WHAT THE EXERCISE ASKS: Each line below needs to be duplicated without alteration.
INFORMATION SHOWN Start Marker
Lemma hoare_raise {A} P e (Q : A -> State -> Prop) (E : exn -> State -> Prop) :
  (forall w, P w -> E e w) -> hoare P (raise e) Q E.
Proof. intros H w Hw. simpl. auto. Qed.

Lemma hoare_bind {A B} P (c : M A) (k : A -> M B) R Q E :
  hoare P c R E -> (forall a, hoare (R a) (k a) Q E) ->
  hoare P (bind c k) Q E.
Proof.
  intros Hc Hk w Hw. unfold bind. specialize (Hc w Hw).
  destruct (c w) as [[a|e] w']; [|exact Hc]. apply Hk. exact Hc.
Qed.

Lemma hoare_conseq {A} (P P' : State -> Prop) (c : M A)
    (Q Q' : A -> State -> Prop) (E E' : exn -> State -> Prop) :
  hoare P c Q E ->
  (forall w, P' w -> P w) ->
  (forall a w, Q a w -> Q' a w) ->
  (forall e w, E e w -> E' e w) ->
  hoare P' c Q' E'.
Proof.
  intros H HP HQ HE w Hw. specialize (H w (HP w Hw)).
  destruct (c w) as [[a|e] w']; auto.
Qed.

Lemma hoare_trivial {A} P (c : M A) :
  hoare P c (fun _ _ => True) (fun _ _ => True).
Proof. intros w _. destruct (c w) as [[a|e] w']; exact I. Qed.

Lemma hoare_try_except {A} P (body : M A) handler Q E E1 :
  hoare P body Q E1 ->
  (forall e, is_Exception e = true -> hoare (E1 e) (handler e) Q E) ->
  (forall e w, is_Exception e = false -> E1 e w -> E e w) ->
  hoare P (try_except body handler) Q E.
Proof.
  intros Hb Hh He w Hw. unfold try_except. specialize (Hb w Hw).
  destruct (body w) as [[a|e] w']; [exact Hb|].
  destruct (is_Exception e) eqn:Ee; [now apply Hh | now apply He].
Qed.

Lemma hoare_try_except_all {A} P (body handler : M A) Q E E1 :
  hoare P body Q E1 ->
  hoare (fun w => exists e, E1 e w) handler Q E ->
  hoare P (try_except_all body handler) Q E.
Proof.
  intros Hb Hh w Hw. unfold try_except_all. specialize (Hb w Hw).
  destruct (body w) as [[a|e] w']; [exact Hb|]. apply Hh. eauto.
Qed.

Lemma hoare_try_finally {A} P (body : M A) fin Q E Q1 E1 :
  hoare P body Q1 E1 ->
  (forall a, hoare (Q1 a) fin (fun _ => Q a) E) ->
  (forall e, hoare (E1 e) fin (fun _ => E e) E) ->
  hoare P (try_finally body fin) Q E.
Proof.
  intros Hb Hq He w Hw. unfold try_finally. specialize (Hb w Hw).
  destruct (body w) as [[a|e] w'].
  - specialize (Hq a w' Hb). destruct (fin w') as [[[]|e'] w'']; exact Hq.
  - specialize (He e w' Hb). destruct (fin w') as [[[]|e'] w'']; exact He.
Qed.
INFORMATION SHOWN End Marker
RESULT:
Lemma hoare_raise {A} P e (Q : A -> State -> Prop) (E : exn -> State -> Prop) :
  (forall w, P w -> E e w) -> hoare P (raise e) Q E.
Proof. intros H w Hw. simpl. auto. Qed.

Lemma hoare_bind {A B} P (c : M A) (k : A -> M B) R Q E :
  hoare P c R E -> (forall a, hoare (R a) (k a) Q E) ->
  hoare P (bind c k) Q E.
Proof.
  intros Hc Hk w Hw. unfold bind. specialize (Hc w Hw).
  destruct (c w) as [[a|e] w']; [|exact Hc]. apply Hk. exact Hc.
Qed.

Lemma hoare_conseq {A} (P P' : State -> Prop) (c : M A)
    (Q Q' : A -> State -> Prop) (E E' : exn -> State -> Prop) :
  hoare P c Q E ->
  (forall w, P' w -> P w) ->
  (forall a w, Q a w -> Q' a w) ->
  (forall e w, E e w -> E' e w) ->
  hoare P' c Q' E'.
Proof.
  intros H HP HQ HE w Hw. specialize (H w (HP w Hw)).
  destruct (c w) as [[a|e] w']; auto.
Qed.

Lemma hoare_trivial {A} P (c : M A) :
  hoare P c (fun _ _ => True) (fun _ _ => True).
Proof. intros w _. destruct (c w) as [[a|e] w']; exact I. Qed.

Lemma hoare_try_except {A} P (body : M A) handler Q E E1 :
  hoare P body Q E1 ->
  (forall e, is_Exception e = true -> hoare (E1 e) (handler e) Q E) ->
  (forall e w, is_Exception e = false -> E1 e w -> E e w) ->
  hoare P (try_except body handler) Q E.
Proof.
  intros Hb Hh He w Hw. unfold try_except. specialize (Hb w Hw).
  destruct (body w) as [[a|e] w']; [exact Hb|].
  destruct (is_Exception e) eqn:Ee; [now apply Hh | now apply He].
Qed.

Lemma hoare_try_except_all {A} P (body handler : M A) Q E E1 :
  hoare P body Q E1 ->
  hoare (fun w => exists e, E1 e w) handler Q E ->
  hoare P (try_except_all body handler) Q E.
Proof.
  intros Hb Hh w Hw. unfold try_except_all. specialize (Hb w Hw).
  destruct (body w) as [[a|e] w']; [exact Hb|]. apply Hh. eauto.
Qed.

Lemma hoare_try_finally {A} P (body : M A) fin Q E Q1 E1 :
  hoare P body Q1 E1 ->
  (forall a, hoare (Q1 a) fin (fun _ => Q a) E) ->
  (forall e, hoare (E1 e) fin (fun _ => E e) E) ->
  hoare P (try_finally body fin) Q E.
Proof.
  intros Hb Hq He w Hw. unfold try_finally. specialize (Hb w Hw).
  destruct (body w) as [[a|e] w'].
  - specialize (Hq a w' Hb). destruct (fin w') as [[[]|e'] w'']; exact Hq.
  - specialize (He e w' Hb). destruct (fin w') as [[[]|e'] w'']; exact He.
Qed.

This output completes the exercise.